Zugriff ins Cluster mit Services only:

OnPremise Setup Browser -> Proxy (Port 80) -> Service Type NodePort (> 3000) -> Pod

Cloud Provider

• zB mit Type LoadBalancer –> Cloud Provider erzeugt LB als Proxy

–> Problem: Für jeden Service Type LoadBalancer entsteht ein LB, der Kosten verursacht. Außerdem kein Routing, zB example.com/videos nicht möglich, Proxy muss aufwändig konfiguriert werden.

Ingress als einzelner Ort zur Konfiguration inklusive SSL. Wird dann über einen Service (NodePort oder LoadBalancer) zugänglich gemacht.

Kann manuell gemacht werden (zB mit NGINX Server + manueller Konfiguration).

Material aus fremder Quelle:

(** * The agent orchestration engine of ramp-agent, embedded in Rocq

    The development follows the Python sources:

    - [backend/agents/base.py]      the agent executor ([BaseAgent]);
    - [backend/agents/verifier.py]  the verifier's command filter;
    - [backend/agents/implementer.py], [backend/tools/filesystem.py]
                                    the file tools;
    - [backend/tools/shell.py], [backend/agents/agent.py]
                                    the command tool and the tools of the
                                    orchestrator agent that act by themselves;
    - [backend/sandbox/local.py]    the local sandbox over [pathlib];
    - [backend/events.py]           the event bus;
    - [backend/orchestrator.py]     the session/run controller.

    Conventions.  A Python [str] is the Rocq [string] of its UTF-8 bytes, so
    that [bytes] and [str] share one carrier and [encode]/[decode] are a
    validity check; lengths and slices of a [str] count code points, that is
    bytes that are not continuation bytes.  White space is that of Python on
    a [str], in its UTF-8 form; the case mapping of [str.lower] and the
    [json] module are parameters.  A coroutine is a function in the state and
    exception monad [M]: an [await] is a call, and whatever other tasks do
    while the caller is suspended is part of the callee's effect on the
    state. *)

From Stdlib Require Import ZArith Ascii String List Bool Lia.
From stdpp Require Import base option gmap strings list.

Set Warnings "-register-all,-abstract-large-number".

Open Scope string_scope.
Open Scope list_scope.
Open Scope nat_scope.

(** ** Python exceptions *)

Module Py.

Inductive exn_class : Set :=
| PermissionError | FileNotFoundError | IsADirectoryError | NotADirectoryError
| FileExistsError | UnicodeDecodeError | ValueError | TypeError | AttributeError
| RuntimeError | TimeoutError | NoResultFound
| CancelledError | KeyboardInterrupt.

Record exn : Set := Raise { exn_cls : exn_class; exn_str : string }.

(** [except Exception] catches everything but the direct children of
    [BaseException]; [asyncio.CancelledError] is one of those. *)
Definition is_Exception (e : exn) : bool :=
  match exn_cls e with
  | CancelledError | KeyboardInterrupt => false
  | _ => true
  end.

Definition is_OSError (e : exn) : bool :=
  match exn_cls e with
  | PermissionError | FileNotFoundError | IsADirectoryError
  | NotADirectoryError | FileExistsError | TimeoutError => true
  | _ => false
  end.

Definition exn_class_eqb (a b : exn_class) : bool :=
  match a, b with
  | PermissionError, PermissionError | FileNotFoundError, FileNotFoundError
  | IsADirectoryError, IsADirectoryError | NotADirectoryError, NotADirectoryError
  | FileExistsError, FileExistsError | UnicodeDecodeError, UnicodeDecodeError
  | ValueError, ValueError | TypeError, TypeError | AttributeError, AttributeError
  | RuntimeError, RuntimeError | TimeoutError, TimeoutError
  | NoResultFound, NoResultFound
  | CancelledError, CancelledError | KeyboardInterrupt, KeyboardInterrupt => true
  | _, _ => false
  end.

(** ** The monad of coroutines: state [S], result or raised exception *)

Definition M (S A : Type) : Type := S -> (exn + A) * S.

Definition ret {S A} (x : A) : M S A := fun s => (inr x, s).
Definition raise {S A} (e : exn) : M S A := fun s => (inl e, s).
Definition bind {S A B} (m : M S A) (k : A -> M S B) : M S B :=
  fun s => match m s with
           | (inr x, s') => k x s'
           | (inl e, s') => (inl e, s')
           end.
Definition get {S} : M S S := fun s => (inr s, s).
Definition gets {S A} (f : S -> A) : M S A := fun s => (inr (f s), s).
Definition modify {S} (f : S -> S) : M S unit := fun s => (inr tt, f s).

(** [try: m  except <sel> as e: h e]; what [m] did to the state before it
    raised stays done. *)
Definition try_except {S A} (m : M S A) (sel : exn -> bool) (h : exn -> M S A)
  : M S A :=
  fun s => match m s with
           | (inl e, s') => if sel e then h e s' else (inl e, s')
           | r => r
           end.
(** * governance-core: the orchestration layer and its boundary handlers

    A shallow embedding of [src/lib.ts] (class [GovernanceCore]),
    [src/handlers/index.ts] (the validating request handlers), and the
    parts of [src/types.ts] and [src/adapters] they consume.

    Conventions of the embedding.
    - A JavaScript string is a [string]; each character stands for the
      UTF-16 code unit with the same number, so the strings covered are
      those whose code units are below 256.
    - A JavaScript number that carries a cost is a binary64 [float]
      (primitive floats compute exactly as IEEE 754 does); a millisecond
      time value is an integer [Z].
    - An [async] method is a computation in the monad [M]: it threads the
      log of collaborator calls and the number of clock reads, and it
      completes by returning a value or by throwing.
    - A collaborator call is a function from the request to the way its
      promise settles: fulfilled with a result envelope, or rejected. *)

From Stdlib Require Import ZArith String Ascii List DecimalString.
From Stdlib Require Import Floats.PrimFloat.
From stdpp Require Import base option list gmap strings.

Set Warnings "-register-all".
Local Open Scope string_scope.

(* ====================================================================== *)
(** ** JavaScript values *)
(* ====================================================================== *)

(** The dynamically typed values that cross the boundary ([unknown] in the
    handlers, [Record<string, unknown>] in contexts and metadata). *)
Inductive JsVal : Type :=
| JUndefined
| JNull
| JBool (b : bool)
| JNum (x : float)
| JStr (s : string)
| JArr (items : list JsVal)
| JObj (props : gmap string JsVal).

(** [!!v] in JavaScript. *)
Definition truthy (v : JsVal) : bool :=
  match v with
  | JUndefined | JNull => false
  | JBool b => b
  | JNum x => negb (PrimFloat.eqb x 0%float || PrimFloat.is_nan x)
  | JStr s => negb (String.eqb s "")
  | JArr _ | JObj _ => true
  end.

(** [typeof v]. *)
Definition typeof (v : JsVal) : string :=
  match v with
  | JUndefined => "undefined"
  | JNull => "object"
  | JBool _ => "boolean"
  | JNum _ => "number"
  | JStr _ => "string"
  | JArr _ | JObj _ => "object"
  end.

(** [Array.isArray(v)]. *)
Definition isArray (v : JsVal) : bool :=
  match v with JArr _ => true | _ => false end.

(** [v.k] for a value that is neither [undefined] nor [null].  The code
    only reads the names requestId, resourceId, action, principal, context,
    timestamp, resource, outcome, metadata, roles and permissions, none of
    which an array, a primitive or [Object.prototype] defines, so only own
    properties of a plain object can answer. *)
Definition getProp (v : JsVal) (k : string) : JsVal :=
  match v with
  | JObj props => default JUndefined (props !! k)
  | _ => JUndefined
  end.

(** White space and line terminators removed by [String.prototype.trim],
    among the code units below 256: TAB, LF, VT, FF, CR, SP and NBSP. *)
Definition isWhiteSpace (c : ascii) : bool :=
  let n := nat_of_ascii c in
  (n =? 9)%nat || (n =? 10)%nat || (n =? 11)%nat || (n =? 12)%nat
  || (n =? 13)%nat || (n =? 32)%nat || (n =? 160)%nat.

Fixpoint trimStart (s : string) : string :=
  match s with
  | EmptyString => EmptyString
  | String c s' => if isWhiteSpace c then trimStart s' else s
  end.

Fixpoint trimEnd (s : string) : string :=
  match s with
  | EmptyString => EmptyString
  | String c s' =>
      match trimEnd s' with
      | EmptyString => if isWhiteSpace c then EmptyString else String c EmptyString
      | t => String c t
      end
  end.

(** [s.trim()]. *)
Definition trim (s : string) : string := trimEnd (trimStart s).

(** A string made of white space only (the empty string included). *)
Fixpoint whitespaceOnly (s : string) : bool :=
  match s with
  | EmptyString => true
  | String c s' => isWhiteSpace c && whitespaceOnly s'
  end.

(** [a || b] on an optional string: the empty string is falsy. *)
Definition orElse (a : option string) (b : string) : string :=
  match a with
  | Some s => if String.eqb s "" then b else s
  | None => b
  end.

(** Template-literal conversion of an integral number (below 1e21 in
    magnitude, which every time value is). *)
Definition numberToString (n : Z) : string :=
  NilZero.string_of_int (Z.to_int n).

(** [xs.join(sep)]. *)
Definition join (sep : string) (xs : list string) : string :=
  String.concat sep xs.



(** [v?.k]. *)
Definition optionalProp (v : JsVal) (k : string) : JsVal :=
  match v with
  | JUndefined | JNull => JUndefined
  | _ => getProp v k
  end.

(** [v || []]. *)
Definition orEmptyArray (v : JsVal) : JsVal :=
  if truthy v then v else JArr [].

(** [xs.flat()]: one level of arrays is spread, anything else is kept. *)
Definition flat (xs : list JsVal) : list JsVal :=
  List.concat ((λ x, match x with JArr items => items | _ => [x] end) <$> xs).

(** SameValueZero, the equality of [Set].  Every array and every object
    of a configuration value is taken to be an object of its own, so two
    of them are never the same value. *)
Definition sameValueZero (x y : JsVal) : bool :=
  match x, y with
  | JUndefined, JUndefined => true
  | JNull, JNull => true
  | JBool a, JBool b => Bool.eqb a b
  | JNum a, JNum b => PrimFloat.eqb a b || (PrimFloat.is_nan a && PrimFloat.is_nan b)
  | JStr a, JStr b => String.eqb a b
  | _, _ => false
  end.

(** [Array.from(new Set(xs))] on values. *)
Fixpoint setAddAllValues (seen : list JsVal) (xs : list JsVal) : list JsVal :=
  match xs with
  | [] => seen
  | x :: xs' =>
      if existsb (sameValueZero x) seen then setAddAllValues seen xs'
      else setAddAllValues (seen ++ [x]) xs'
  end.

Definition arrayFromSetOfValues (xs : list JsVal) : list JsVal :=
  setAddAllValues [] xs.


(** [forecast > limit] on numbers. *)
Definition gt (x y : float) : bool := PrimFloat.ltb y x.
(** * AgeGenderDetector: the training, evaluation and prediction driver

    A shallow embedding of [full/models/train_full.py]: the batch predictor
    [predict_age_gender], the checkpoint policy of [train] and the metric
    aggregation of [test], with the properties the specification states
    about them.

    Conventions.
    - A float32 tensor entry is a [spec_float] operated on at precision 24
      and maximal exponent 128 (IEEE 754 binary32, round to nearest even).
    - A tensor of shape (B, 2) is a list of B rows, a row being the pair
      (column 0, column 1).
    - A Python exception is a [Raise] result; statements are sequenced in
      the order of the source, so the first exception wins.
    - Code of other modules and libraries (the network, torch.sigmoid, the
      image loader, the loss functions, numpy's mean, ...) is taken as the
      fields of an interface class. *)

From Stdlib Require Import ZArith String Ascii Bool Lia List.
From Stdlib Require Import Floats.SpecFloat DecimalString DecimalZ DecimalPos.
Import ListNotations.

Local Open Scope string_scope.
Local Open Scope list_scope.
Local Open Scope Z_scope.

(** ** Exceptions and results *)

Inductive exn : Type :=
| ValueError (msg : string)
| KeyError (key : string)
| TypeError
| ZeroDivisionError
| RuntimeError (msg : string)
| OSError (path : string)
| Exception (msg : string).

Inductive result (A : Type) : Type :=
| Ok (a : A)
| Raise (e : exn).

Arguments Ok {A} a.
Arguments Raise {A} e.

Definition bind {A B : Type} (r : result A) (k : A -> result B) : result B :=
  match r with
  | Ok a => k a
  | Raise e => Raise e
  end.

Declare Scope py_scope.
Delimit Scope py_scope with py.
Notation "x <- c ;; k" := (bind c (fun x => k))
  (at level 100, c at next level, right associativity) : py_scope.
Local Open Scope py_scope.
(** * Personal-training assignment controller and invoice numbering

    A shallow embedding of the Express controller for personal-training
    assignments (create / update / delete / renew / list / expiring) and of
    the Mongoose [Invoice] model with its invoice-number hooks; then of the
    booking routes with the [Booking] schema, and of the member routes.

    Conventions of the embedding:
    - a JavaScript [Date] is its time value, an integer number of
      milliseconds since the epoch ([Z]); the [Date.prototype] methods used
      by the controller follow the ECMAScript definitions ([MakeDay],
      [MakeDate], [YearFromTime], ...), with a constant local time-zone offset
      [LocalTZA] (no daylight saving) and without [TimeClip];
    - JavaScript numbers that the controller receives (duration, fees) are
      integers ([Z]); only [unitPrice], a quotient, is a rational; the
      number that the invoice hooks parse and increment has no bound and is
      a double ([JSNumber]);
    - an ObjectId is a natural number; the [:id] of a path is text, [None]
      when that text is no ObjectId, in which case the query on [_id]
      rejects with a CastError; the fields of a request body have the types
      of their schema paths;
    - a collection is the list of its documents in insertion order;
    - an [await]ed driver call that rejects is an exception of the handler,
      caught by its [catch] and answered with status 500; writes made before
      it stay. *)

From Stdlib Require Import ZArith NArith List String Ascii Bool Lia QArith
  Sorted Permutation.
Import ListNotations.
Lemma chunkArray_length {A} (l : list A) :
  length (chunkArray l 25) = ((length l + 24) / 25)%nat.
Proof.
  induction l as [| x l IH] using (chunk_ind 25 ltac:(lia)); [done |].
  rewrite chunkArray_cons by lia. cbn [length]. rewrite IH.
  rewrite length_drop. cbn [length].
  destruct (decide (S (length l) ≤ 25)%nat) as [Hle | Hgt].
  - replace (S (length l) - 25)%nat with 0%nat by lia.
    change ((0 + 24) / 25)%nat with 0%nat.
    apply (Nat.div_unique _ 25 1 (length l)); lia.
  - replace (S (length l) + 24)%nat with ((S (length l) - 25 + 24) + 1 * 25)%nat by lia.
    rewrite Nat.div_add by lia. lia.
Qed.

(** Without a fault of the store every batch of the unlock goes through. *)
Lemma unlockItems_calm env w locks rollBack :
  (∀ k, (length (events w) ≤ k)%nat → storeFault env k = false) →
  let r := unlockItems env w locks rollBack in
  r.1 = {| successfulUnlock := true; locksFailedToRelease := [] |}
  ∧ length (events r.2)
    = (length (events w) + length (chunkArray locks MAX_TRANSACTION_SIZE))%nat.
Proof.
  intros Hcalm r. subst r. rewrite unlockItems_loop.
  rewrite (map_ext (map (unlock_request rollBack)) (map (release rollBack))).
  - apply unlock_from_calm; [| done].
    eapply Forall_impl; [apply chunkArray_bound; unfold MAX_TRANSACTION_SIZE; lia |].
    simpl. unfold MAX_TRANSACTION_SIZE. lia.
  - intros c. apply map_ext. intros l. apply unlock_request_release.
Qed.

(** X9. [unlockItems] fails only when the store does. The status updates
    it submits name a version ("0" for a lock without one) and carry no
    condition, and its batches hold at most 25 of them: if the store has no
    fault of its own from the call on, every batch goes through, success is
    reported with an empty [locksFailedToRelease], and the lock set was
    released in the least number of batches of 25 that holds it. *)
Theorem unlockItems_fails_only_when_the_store_does env w lockedItems rollBack :
  (∀ k, (length (events w) ≤ k)%nat → storeFault env k = false) →
  let r := unlockItems env w lockedItems rollBack in
  r.1 = {| successfulUnlock := true; locksFailedToRelease := [] |}
  ∧ Forall (λ ev, ev_ok ev = true) (submitted w r.2)
  ∧ length (submitted w r.2) = ((length lockedItems + 24) / 25)%nat.
Proof.
  intros Hcalm r.
  destruct (unlockItems_spec env w lockedItems rollBack)
    as (j & news & Hj & Hev & _ & Hok & Hr & _).
  destruct (unlockItems_calm env w lockedItems rollBack Hcalm) as [Hres Hlen].
  fold r in Hev, Hr, Hres, Hlen.
  split; [done |].
  rewrite (submitted_app _ _ _ Hev).
  rewrite Hev, length_app in Hlen.
  assert (length news = length (chunkArray lockedItems MAX_TRANSACTION_SIZE)) as Hn by lia.
  split; [| rewrite Hn; apply chunkArray_length].
  rewrite Hres in Hr. case_decide; [done |].
  apply Forall_forall. intros ev Hin.
  assert (ev_ok ev ∈ map ev_ok news) as Hin' by (apply list_elem_of_fmap; by exists ev).
  rewrite Hok, app_nil_r in Hin'. by apply elem_of_replicate in Hin' as [? _].
Qed.
(** [mkdirp(p)] as the source calls it, without a callback: [mkdirp] resolves
    its argument and starts; the call returns before anything is made. *)
Definition start_mkdirp (st : state) (p : string) : state :=
  mkState (cwd st) (disk st) (folders st) (safenames st) ({[key st p]} ∪ pending st).

(** The state once every creation under way has been carried out. *)
Definition settle (st : state) : state :=
  mkState (cwd st)
          (foldr (fun k d => mkdirp d k) (disk st) (elements (pending st)))
          (folders st) (safenames st) ∅.

(** ** The [tools] module

    [src/Filesaver.js] requires [./tools] for [safename] and [finalName];
    that file is not part of the sources at hand. *)

Module tools.

Definition is_alnum (c : ascii) : bool :=
  let n := nat_of_ascii c in
  (Nat.leb 48 n && Nat.leb n 57) || (Nat.leb 65 n && Nat.leb n 90)
  || (Nat.leb 97 n && Nat.leb n 122).

Definition is_safe (c : ascii) : bool :=
  is_alnum c || Ascii.eqb c "-" || Ascii.eqb c "_".

(** Modelled from the spec: [tools.safename], whose source is missing. The
    spec asks for a total map to "characters safe across common filesystems
    (e.g., alphanumerics, hyphen, underscore; replace or strip everything
    else, including path separators)"; this model strips. *)
Fixpoint safename (s : string) : string :=
  match s with
  | EmptyString => ""
  | String c r => if is_safe c then String c (safename r) else safename r
  end.

(** Modelled from the spec: the split of a candidate path into directory,
    basename and extension. The extension starts at the last dot of the last
    segment and is empty when that segment has no dot. *)
Definition split_ext (name : string) : string * string :=
  let parts := split "." name in
  match parts with
  | [] | [_] => (name, "")
  | _ => (join "." (removelast parts), "." +:+ List.last parts "")
  end.

(** Modelled from the spec: [basename_N.extension], the counter being
    written in decimal and appended to the whole basename. *)
Definition suffixed (name : string) (n : nat) : string :=
  let '(basename, ext) := split_ext name in
  basename +:+ "_" +:+ pretty n +:+ ext.

(** Modelled from the spec: [directory/basename_N.extension]. *)
Definition candidate (route : string) (n : nat) : string :=
  let '(name, dirs) := pop (split "/" route) in
  join "/" (dirs ++ [suffixed name n]).

(** The search "starting at suffix counter N=1 ... increment N until a
    non-existing path is found", with a bound on the number of tests. *)
Fixpoint search (st : state) (route : string) (fuel n : nat) : option string :=
  match fuel with
  | O => None
  | S fuel' =>
      if existsSync st (candidate route n) then search st route fuel' (S n)
      else Some (candidate route n)
  end.

(** Modelled from the spec: [tools.finalName], whose source is missing.
    "If candidatePath does not exist, return it unchanged. Otherwise,
    starting at suffix counter N=1, test directory/basename_N.extension;
    increment N until a non-existing path is found; return that path."
    The filesystem is finite, so one more test than it has entries is enough
    (lemma [search_finds]); [None] stands for a search that does not end. *)
Definition finalName (st : state) (route : string) : option string :=
  if existsSync st route then search st route (S (size (disk st))) 1
  else Some route.

End tools.

(** ** [src/Filesaver.js] *)

(** What an operation did: the state it left, the calls it made to callbacks
    (oldest first) and how it ended. [Threw_TypeError]: the operation itself
    threw. [Threw_later]: the operation returned, and a [TypeError] was
    raised afterwards inside the completion callback of [fs.rename] or [fs.exists]. *)
Inductive completion := Returned | Threw_TypeError | Threw_later | Diverged.

Record result := mkResult {
  final : state;
  calls : list (fn * list jsval);
  outcome : completion
}.

(** [callback(args)]: a [TypeError] when [callback] is not a function. *)
Definition invoke (st : state) (callback : jsval) (args : list jsval) : result :=
  match callback with
  | VFun f => mkResult st [(f, args)] Returned
  | _ => mkResult st [] Threw_TypeError
  end.

(** [callback(args)] inside the completion callback of [fs.rename] or of
    [fs.exists]: the operation has returned by then. *)
Definition invoke_later (st : state) (callback : jsval) (args : list jsval) : result :=
  match callback with
  | VFun f => mkResult st [(f, args)] Returned
  | _ => mkResult st [] Threw_later
  end.

(** The last component of a path as the kernel sees it, separators at the
    end left out. *)
Definition last_component (p : string) : string :=
  List.last (List.filter nonempty (split "/" p)) "".

Definition is_dots (c : string) : bool := string_eqb c "." || string_eqb c "..".

(** [fs.rename(oldPath, newPath)] on the strings as given. A source whose
    last component is [.] or [..] names a directory, and [rename(2)] refuses
    it ([EBUSY]); otherwise the entries the two paths name are renamed. *)
Definition fs_rename (st : state) (oldPath newPath : string) : errno + gmap string node :=
  if is_dots (last_component oldPath) && is_dir (disk_lookup (disk st) (key st oldPath))
  then inl EBUSY
  else disk_rename (disk st) (key st oldPath) (key st newPath).

(** [move]: [fs.rename] and the call of [callback] on its completion. *)
Definition move (st : state) (oldPath newPath : string) (callback : jsval) : result :=
  match fs_rename st oldPath newPath with
  | inl err => invoke_later st callback [VError err]
  | inr d =>
      invoke_later (set_disk st d) callback
        [VNull; VData (fst (pop (split "/" newPath))) newPath]
  end.

(** [checkSafeName.call(this, route)]. [[basename, ext].join('.')] joins a
    string and an array: the array is converted with [toString]. *)
Definition checkSafeName (st : state) (route : string) : string :=
  if safenames st then
    let '(name, route1) := pop (split "/" route) in
    let '(basename, ext) := shift (split "." name) in
    let basename := tools.safename basename in
    let name := join "." [basename; array_toString ext] in
    join "/" (route1 ++ [name])
  else route.

(** The three ways [checker] ends: it returns [{newPath, callback}], it calls
    the callback with an error and returns [false], or it throws.
    [path.resolve] looks at its arguments from the last to the first and
    stops at an absolute one; it throws a [TypeError] on an argument that it
    looks at and that is not a string. *)
Inductive checked :=
  | Data (newPath : string) (callback : jsval)
  | Refused (r : result).

(** The argument shuffle at the head of [checker]. *)
Definition normalise (oldPath newPath callback : jsval) : option (jsval * jsval) :=
  if negb (truthy callback) && jstype_eqb (typeof newPath) TFunction then
    match split_pop oldPath with
    | Some name => Some (VStr name, newPath)
    | None => None
    end
  else if negb (truthy newPath) then
    match split_pop oldPath with
    | Some name => Some (VStr name, VFun Noop)
    | None => None
    end
  else Some (newPath, callback).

Besser allerdings mit Ingress Controller mit Ingress Resources.

zB mit NGINX Ingress Controller:

• Deployment mit image nginx-ingress-controller + arg /nginx-ingress-controller + env POD_NAME, POD_NAMESPACE
• ConfigMap (kann anfangs leer sein)
• Service (Type NodePort)
• ServiceAccount mit Roles and -Bindings

Ingress Resources:

• Kind: Ingress mit Backend, das den ServiceName und ``ServicePort definiert.
• Enthält Regeln für Routing basierend auf Domainname, Pfad, …
• Im rules Array definiert:
  • paths Pfad - Backend Paar: Binding an Service
  • host: Binding an Domain
• Default Backened wird standardmäßig gesetzt, muss also auch deployt werden.